Later, Moore joined a company whose flagship contract was the Hong Kong Rugby Sevens.

"I really wanted to be involved in this great rugby event, so I made it my goal to pursue this involvement and the rest is history," he recalls.

Moore's Elite Step markets many major sporting events, including the Hong Kong Sevens. He believes there are many challenges in marketing and organising events no matter what the scale.

"The Hong Kong Sevens, as a major international event, also offers major international challenges and I think the most challenging year for me personally was in 2003 with the advent of Sars," he says.

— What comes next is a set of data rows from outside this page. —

(* ===== verification/IcebergSpec.v ===== *)
(** The block iceberg refines a simple history of block states: a block can be
    begun, written, committed or dropped, blocks above the finalized one can be
    reverted, and a reader always sees the state the history says. *)
From S2P Require Import Prelude Storage StorageSpec Iceberg.

(** * Tags of the in-memory sessions *)

Definition SqTags (sea : Z) (n : nat) (db : Service) : Prop :=
  (∀ i t, sq_tagsByIdx db !! i = Some t ↔ (i < n)%nat ∧ t = BlockTag (sea + Z.of_nat i)) ∧
  (∀ t i, sq_tags db !! t = Some i ↔ (i < n)%nat ∧ t = BlockTag (sea + Z.of_nat i)).

Lemma retag_spec keep d (m : gmap nat Tag) :
  (∀ i, keep i = true → (d ≤ i)%nat) →
  (∀ i j t, m !! i = Some t → m !! j = Some t → i = j) →
  ∀ t j, ((retag keep d m).1 !! t = Some j ↔ keep (j + d)%nat = true ∧ m !! (j + d)%nat = Some t) ∧
         ((retag keep d m).2 !! j = Some t ↔ keep (j + d)%nat = true ∧ m !! (j + d)%nat = Some t).
Proof.
  intros Hk Hinj t j. unfold retag. simpl.
  set (l := (λ '(i, t), ((i - d)%nat, t)) <$> filter (λ it, keep it.1 = true) (map_to_list m)).
  assert (∀ j t, (j, t) ∈ l ↔ keep (j + d)%nat = true ∧ m !! (j + d)%nat = Some t) as Hl.
  { intros j0 t0. unfold l. rewrite list_elem_of_fmap. split.
    - intros ([i t'] & [= -> ->] & [Hki Hin]%list_elem_of_filter). simpl in Hki.
      apply elem_of_map_to_list in Hin. pose proof (Hk i Hki). by replace (i - d + d)%nat with i by lia.
    - intros [Hkj Hj]. exists ((j0 + d)%nat, t0). split; [f_equal; lia|].
      apply list_elem_of_filter. split; [done|]. by apply elem_of_map_to_list. }
  assert (NoDup l) as Hnd.
  { unfold l. apply NoDup_fmap_2_strong; [|apply NoDup_filter, NoDup_map_to_list].
    intros [i1 t1] [i2 t2] [H1 _]%list_elem_of_filter [H2 _]%list_elem_of_filter [= E ->]. simpl in *.
    apply Hk in H1, H2. f_equal. lia. }
  split.
  - rewrite <- elem_of_list_to_map.
    + rewrite list_elem_of_fmap. rewrite <- Hl. split.
      * intros ([j' t'] & [= -> ->] & ?). done.
      * intros Hin. by exists (j, t).
    + rewrite <- list_fmap_compose. apply NoDup_fmap_2_strong; [|done].
      intros [j1 t1] [j2 t2] H1%Hl H2%Hl. simpl. intros ->. f_equal.
      destruct H1 as [_ H1], H2 as [_ H2]. pose proof (Hinj _ _ _ H1 H2). lia.
  - rewrite <- elem_of_list_to_map; [apply Hl|]. apply NoDup_fmap_2_strong; [|done].
    intros [j1 t1] [j2 t2] H1%Hl H2%Hl. simpl. intros ->.
    destruct H1 as [_ H1], H2 as [_ H2]. rewrite H1 in H2. by injection H2 as ->.
Qed.
Lemma EncodeValue_slice vs :
  Forall (λ v, EncodeValue v = Ok (enc v)) vs → EncodeValue (VSlice vs) = Ok (packList (enc <$> vs)).
Proof.
  intros H. cbn [EncodeValue]. set (go := fix go (l : list value) := _).
  assert (go vs = Ok (enc <$> vs)) as ->; [|done].
  induction H as [|v vs Hv _ IH]; [done|]. simpl. rewrite Hv. simpl. fold go. by rewrite IH.
Qed.

Lemma typeds_Forall (P : value → Prop) vs ts :
  typeds vs ts → (∀ v t, v ∈ vs → typed v t → P v) → Forall P vs.
Proof.
  revert ts. induction vs as [|v vs IH]; intros ts Ht HP; [done|]. destruct ts as [|t ts]; [done|].
  destruct Ht as [Hv Ht]. constructor; [eapply HP; [left|done]|].
  eapply IH; [done|]. intros v' t' Hin. apply HP. by right.
Qed.

(** Typed values have an encoding. *)
Lemma Encode_typed v : ∀ t, typed v t → EncodeValue v = Ok (enc v).
Proof.
  unfold enc. induction v as [| | | | | | | |vs IH|] using value_induct; intros t Ht; try done.
  - destruct t; try done. apply typed_slice in Ht.
    rewrite EncodeValue_slice; [done|]. eapply typeds_Forall; [done|].
    intros v t Hv. rewrite Forall_forall in IH. unfold enc. by apply IH.
Qed.

Lemma enc_slice vs ts : typeds vs ts → enc (VSlice vs) = packList (enc <$> vs).
Proof.
  intros Ht. unfold enc at 1. rewrite EncodeValue_slice; [done|].
  eapply typeds_Forall; [done|]. intros. by eapply Encode_typed.
Qed.

(** What may follow the encoding of an element: nothing or a control sequence. *)
Definition term (s : bytes) : Prop := s = [] ∨ ∃ x s', s = 0 :: x :: s' ∧ x < 255.

Lemma bcmp_cons x y s t : bcmp (x :: s) (y :: t) = thenCmp (x ?= y) (bcmp s t).
Proof. unfold bcmp, thenCmp. cbn [lex]. by destruct (x ?= y). Qed.

Lemma thenCmp_assoc a b c : thenCmp (thenCmp a b) c = thenCmp a (thenCmp b c).
Proof. by destruct a. Qed.

(** Escaping keeps the order, also in front of a control sequence. *)
Lemma escape_cmp a b s t :
  Forall byteOk a → Forall byteOk b → term s → term t →
  bcmp (escape a ++ s) (escape b ++ t) = thenCmp (bcmp a b) (bcmp s t).
Proof.
  intros Ha. revert b. induction Ha as [|x a Hx Ha IH]; intros b Hb Hs Ht.
  - destruct Hb as [|y b Hy Hb]; [done|]. change (bcmp [] (y :: b)) with Lt. simpl.
    destruct Hs as [->|(z & s' & -> & Hz)]; [by destruct (y =? 0)|].
    destruct (Z.eqb_spec y 0) as [->|Hy0]; cbn [app]; rewrite !bcmp_cons.
    + change (0 ?= 0) with Eq. cbn [thenCmp]. by rewrite (proj2 (Z.compare_lt_iff z extZero)).
    + unfold byteOk in Hy. by rewrite (proj2 (Z.compare_lt_iff 0 y)) by lia.
  - destruct Hb as [|y b Hy Hb].
    + change (bcmp (x :: a) []) with Gt. simpl.
      destruct Ht as [->|(z & t' & -> & Hz)]; [by destruct (x =? 0)|].
      destruct (Z.eqb_spec x 0) as [->|Hx0]; cbn [app]; rewrite !bcmp_cons.
      * change (0 ?= 0) with Eq. cbn [thenCmp]. by rewrite (proj2 (Z.compare_gt_iff extZero z)).
      * unfold byteOk in Hx. by rewrite (proj2 (Z.compare_gt_iff x 0)) by lia.
    + specialize (IH b Hb Hs Ht). cbn [escape]. rewrite bcmp_cons, thenCmp_assoc, <- IH.
      unfold byteOk in *. destruct (Z.eqb_spec x 0) as [->|Hx0], (Z.eqb_spec y 0) as [->|Hy0];
        cbn [app]; rewrite !bcmp_cons; try done.
      * by rewrite (proj2 (Z.compare_lt_iff 0 y)) by lia.
      * by rewrite (proj2 (Z.compare_gt_iff x 0)) by lia.
Qed.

"I remember seeing the first news reports about Sars and felt that it was something we would need to address with our clients, the Hong Kong Rugby Football Union.

As the situation deteriorated, we lost two international teams who decided not to participate and had to find reserve teams."

Moore says it is the challenges that make events worthwhile and he gets his satisfaction from a sense of closure at the end of an event. He believes sports event marketing and management is a great field to be in, especially if one has a love and interest for sport.

And as far as qualifications are concerned, Moore adds that "qualifications are primarily innate.

I don't think you can `learn' the essentials like passion and commitment that are required."

Three-time Olympic swimmer Sherry Tsai Hiu-wai agrees.

"You don't need qualifications or any type of experience in sports. It's all about passion and commitment. To me, every day is a challenge as I have to cope with injuries and times of failure," she says. Tsai represented Hong Kong at three Olympics, three Asian Games, four East Asian Games, and won Hong Kong's Best Swimmer award four years in a row between 1998 and 2001.

The star swimmer, now a local television presenter, started swimming at the age of 10, got selected to the Hong Kong Junior Squad at 11, represented Hong Kong from 12, and broke a record for the first time at 13.

Besides passion, Tsai knows a thing or two about perseverance. To young people hoping to enter this field, her advice is "enjoy the many challenges and never give up".